An electric field applied to a quartz crystal causes a mechanical displacement and vice versa. Thus it is electromechanical transducer. The electrical equivalent circuit for a quartz crystal contains series LCR circuits that represent resonant modes of the XTAL. And here L, C, R are the electrical equivalents to the inertia, stiffness and internal losses of the mechanical vibrating system. That's why the Q value of the motional arm as compared to the LC circuit is extremely high.

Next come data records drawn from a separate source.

(** A [dict] with integer keys; Python keeps the keys in the order of
    their first insertion, and [items()] iterates in that order. *)
Fixpoint dict_get {V} (k : Z) (d : list (Z * V)) : option V :=
  match d with
  | [] => None
  | (k', v) :: d' => if bool_decide (k' = k) then Some v else dict_get k d'
  end.

(** [d[k] = v]: an existing key keeps its place. *)
Fixpoint dict_set {V} (k : Z) (v : V) (d : list (Z * V)) : list (Z * V) :=
  match d with
  | [] => [(k, v)]
  | (k', v') :: d' =>
      if bool_decide (k' = k) then (k, v) :: d'
      else (k', v') :: dict_set k v d'
  end.

(** [d.setdefault(k, v)]: the dictionary afterwards and the value that
    the call returns. *)
Definition dict_setdefault {V} (k : Z) (v : V) (d : list (Z * V))
  : list (Z * V) * V :=
  match dict_get k d with
  | Some v' => (d, v')
  | None => (dict_set k v d, v)
  end.

(** What the body of a [for] loop does next. *)
Inductive Flow (S R : Type) :=
| Continue (s : S)
| Return (r : R).
Arguments Continue {S R} s.
Arguments Return {S R} r.

(** [for x in xs: body], with [s] the variables the body updates.
    [inl s] is the loop running to its end, [inr r] a [return r] from
    inside the body. *)
Fixpoint for_each {A S R} (xs : list A) (s : S)
    (body : A → S → M (Flow S R)) : M (S + R) :=
  match xs with
  | [] => mret (inl s)
  | x :: xs' =>
      f ← body x s;
      match f with
      | Continue s' => for_each xs' s' body
      | Return r => mret (inr r)
      end
  end.

End Py.
Export Py.

(** ** The serializers *)

Module Serializers.

(** One entry of the request's [tickets] list.  The code reads each of
    its three values twice, with two readers that need not agree on what
    is an integer: [validate] with [int(..)], the nested serializer with
    its declared fields.  The [raw_] projections are the first reading,
    [Some z] when [int(..)] returns [z] and [None] when the key is absent
    or [int(..)] raises [TypeError] or [ValueError]; the [field_]
    projections are the second, [Some z] when the serializer field
    accepts the value as the integer [z] and [None] when it rejects it.
    Both readings of an entry are kept, so that an entry one reader
    accepts and the other refuses is an entry like any other. *)
Record RawTicket := {
  raw_movie_session : option Z;
  raw_row : option Z;
  raw_seat : option Z;
  field_movie_session : option Z;
  field_row : option Z;
  field_seat : option Z
}.

(** A validated entry: [{"row": .., "seat": .., "movie_session": obj}]. *)
Record TicketData := {
  data_movie_session : MovieSession;
  data_row : Z;
  data_seat : Z
}.

(** [attrs]: the validated data of the order, i.e. its [tickets]. *)
Abbreviation Attrs := (list TicketData).

(** *** [TicketCreateSerializer] on one entry

    The declared fields ([row], [seat], [movie_session] with its
    queryset) are resolved first, each from its [field_] reading of the
    entry, then [validate] runs.  Validators that
    the model class in [cinema/models.py] may add to the serializer are
    not part of the sources at hand and are left out. *)
Definition Ticket_run_validation (t : RawTicket)
  : M (ItemError + TicketData) :=
  ms ← match field_movie_session t with
       | Some pk => MovieSession_get pk
       | None => mret None
       end;
  mret
    match field_row t, field_seat t, field_movie_session t, ms with
    | Some r, Some s, Some _, Some movie_session =>
        match TicketCreateSerializer_validate movie_session r s with
        | inl errors => inl (OutOfBounds errors)
        | inr (movie_session, r, s) =>
            inr {| data_movie_session := movie_session;
                   data_row := r; data_seat := s |}
        end
    | Some _, Some _, Some pk, None => inl (UnknownSession pk)
    | _, _, _, _ => inl NotAnInteger
    end.

(** *** [TicketCreateSerializer(many=True)]: every entry is validated and
    the errors are reported together, one slot per entry. *)
Fixpoint Tickets_each (data : list RawTicket)
  : M (list (ItemError + TicketData)) :=
  match data with
  | [] => mret []
  | t :: data' =>
      r ← Ticket_run_validation t;
      rs ← Tickets_each data';
      mret (r :: rs)
  end.
(** * memfs: an in-memory file system

    A shallow embedding of [pkg/memfs] (file.go, fileinfo.go, open.go): the
    growable byte buffer behind a file node, the directory tree with its
    parent links, listing cursor and path resolution, and the file system
    a directory offers.

    Modelling conventions.
    - A Go [[]byte] is a backing array together with a length; its capacity
      is the length of the backing array.  The nil slice is kept apart from
      an empty one, because [grow] tests for it.
    - A [*File] is a location in a heap of [File] records, so that the parent
      link of a child and the entry of its directory can name one object.
    - A panic is an outcome of its own, distinct from a returned error; a
      call that never returns is the outcome [Diverge].
    - [int] and [int64] values are integers; the sums the code forms with an
      offset or a count supplied by the caller are wrapped to 64 bits.
      Lengths and capacities are sizes of lists: neither the limit of the
      runtime on one allocation, [maxAlloc], nor the limit of the machine's
      memory is part of [make].  The statements that a call returns after
      allocating a size its caller chooses assume that size to be at most
      [maxAlloc]. *)

From Stdlib.Strings Require Import Byte Ascii String.
From Stdlib Require Import ZArith.
From stdpp Require Import gmap strings list fin_maps sorting.

Open Scope Z_scope.

(** ** Outcomes of a call *)

Inductive error :=
  | ErrInvalid                 (* fs.ErrInvalid *)
  | ErrExist                   (* fs.ErrExist *)
  | ErrNotExist                (* fs.ErrNotExist *)
  | ErrOutOfBounds
  | ErrHasParent
  | errWriteAtInAppendMode
  | EOF                        (* io.EOF *)
  | ErrTooLarge                (* bytes.ErrTooLarge *)
  | EISDIR | ENOTDIR | EINVAL | ENOENT   (* syscall.Errno *)
  | ReaderError (msg : string) (* an error of an external io.Reader *)
  | PathError (Op Path : string) (Err : error).

Inductive panic_value :=
  | PanicError (e : error)
  | PanicMessage (msg : string)
  | PanicRuntime (msg : string).

Inductive outcome (A : Type) :=
  | Ret (a : A)
  | Panic (v : panic_value)
  | Diverge.
Arguments Ret {A} a.
Arguments Panic {A} v.
Arguments Diverge {A}.

#[global] Instance outcome_ret : MRet outcome := @Ret.
#[global] Instance outcome_bind : MBind outcome := fun A B f m =>
  match m with
  | Ret a => f a
  | Panic v => Panic v
  | Diverge => Diverge
  end.

(** ** Integers *)

(** The value an [int] or [int64] holds after an addition or subtraction. *)
Definition wrap64 (z : Z) : Z := (z + 2 ^ 63) mod 2 ^ 64 - 2 ^ 63.

Definition max_int64 : Z := 2 ^ 63 - 1.
Definition min_int64 : Z := - 2 ^ 63.

(** ** Byte slices *)

Record slice := Slice { arr : list byte; len : nat }.

(** [cap(b)], [len(b)] and the bytes [b] shows, for a possibly nil slice. *)
Definition bcap (b : option slice) : Z :=
  match b with Some s => Z.of_nat (length (arr s)) | None => 0 end.
Definition blen (b : option slice) : Z :=
  match b with Some s => Z.of_nat (len s) | None => 0 end.
Definition bytes_of (b : option slice) : list byte :=
  match b with Some s => take (len s) (arr s) | None => [] end.
Definition backing (b : option slice) : list byte :=
  match b with Some s => arr s | None => [] end.

Definition is_nil (b : option slice) : bool :=
  match b with Some _ => false | None => true end.

Definition zeros (n : nat) : list byte := replicate n x00.

(** [b[:k]]: the upper bound may reach the capacity. *)
Definition reslice (b : option slice) (k : Z) : outcome (option slice) :=
  if (0 <=? k) && (k <=? bcap b) then
    match b with
    | Some s => Ret (Some (Slice (arr s) (Z.to_nat k)))
    | None => Ret None
    end
  else Panic (PanicRuntime "slice bounds out of range").

(** [copy(b[off:], p)]: the lower bound may reach the length only; the
    number of bytes copied is the smaller of the two lengths. *)
Definition copy_at (b : option slice) (off : Z) (p : list byte)
  : outcome (option slice * Z) :=
  if (0 <=? off) && (off <=? blen b) then
    match b with
    | Some s =>
        let o := Z.to_nat off in
        let n := Nat.min (len s - o) (length p) in
        Ret (Some (Slice (take o (arr s) ++ take n p ++ drop (o + n) (arr s))
                         (len s)),
             Z.of_nat n)
    | None => Ret (None, 0)
    end
  else Panic (PanicRuntime "slice bounds out of range").

(** [make([]byte, n, c)] *)
Definition make (n c : Z) : outcome (option slice) :=
  if (0 <=? n) && (n <=? c) then
    Ret (Some (Slice (zeros (Z.to_nat c)) (Z.to_nat n)))
  else Panic (PanicRuntime "makeslice: len out of range").

(** The largest allocation the runtime accepts on a 64-bit platform: its
    heap addresses have 48 bits.  [make] panics for a larger size. *)
Definition maxAlloc : Z := 2 ^ 48.

(** [makeSlice] allocates a slice of size n; a failing [make] panics with
    [bytes.ErrTooLarge].  The [make] of this model fails for a negative
    size only: it has neither the limit [maxAlloc] of the runtime nor the
    limit of the machine's memory.  A statement that a call returns after
    allocating a size its caller chooses therefore carries the bound
    [maxAlloc] on that size as a hypothesis. *)
Definition makeSlice (n : Z) : outcome slice :=
  if n <? 0 then Panic (PanicError ErrTooLarge)
  else Ret (Slice (zeros (Z.to_nat n)) (Z.to_nat n)).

In physics and engineering the quality factor or Q factor is a dimensionless parameter that describes how under-damped an oscillator or resonator is, or equivalently, characterizes a resonator's bandwidth relative to its center frequency. Higher Q indicates a lower rate of energy loss relative to the stored energy of the oscillator;

Q factor - Wikipedia, the free encyclopedia

Crystal oscillator - Wikipedia, the free encyclopedia
 
So the thing is that there are no real L,C,R but an QO just acts like they were there? And real inductance (such high with small loses) simply doesn't exist so it can't be anywhere near to QO in terms of quality, yeah? Is it that simple :)?

Another thing:
There is a LC circuit with no L,C given. We have only f0 = 1MHz and Q0=20. That would be easy, but there is a load connected - RL = 50kOHM. We have to obtain frequencies for which impedance of this circuit loose 3dB to its maximal value

So i've tried pretty much everything but still i can't find out how to use this RL given while there is no L or C given!
 

Remember , that in fact the crystals are mechanical elements , ( not electrical ) . if crystals are electrical , those specifications are impossible . for example , do you know about mechanical SSB filters ( with pretty high Q and narrow band )
Best Lucks
Goldsmith
 

The Anthropic Principle

We use Quartz because it has the property of a high Q which is an ideal property for an oscillator. Otherwise we would look for a better material with a higher Q.
Effectively, the high Q is a result of the narrow bandwidth of the resonant frequency at which Quartz vibrates when subjected to electric current or vise versa.
The resonant frequency is a result of the properties of the elasticity in the molecular bonds of the material.
So, the high Q can be attributed to the properties of the molecular bonds and most likely to the high purity of the molecules and the repetitive and constant patterns in crystal materials.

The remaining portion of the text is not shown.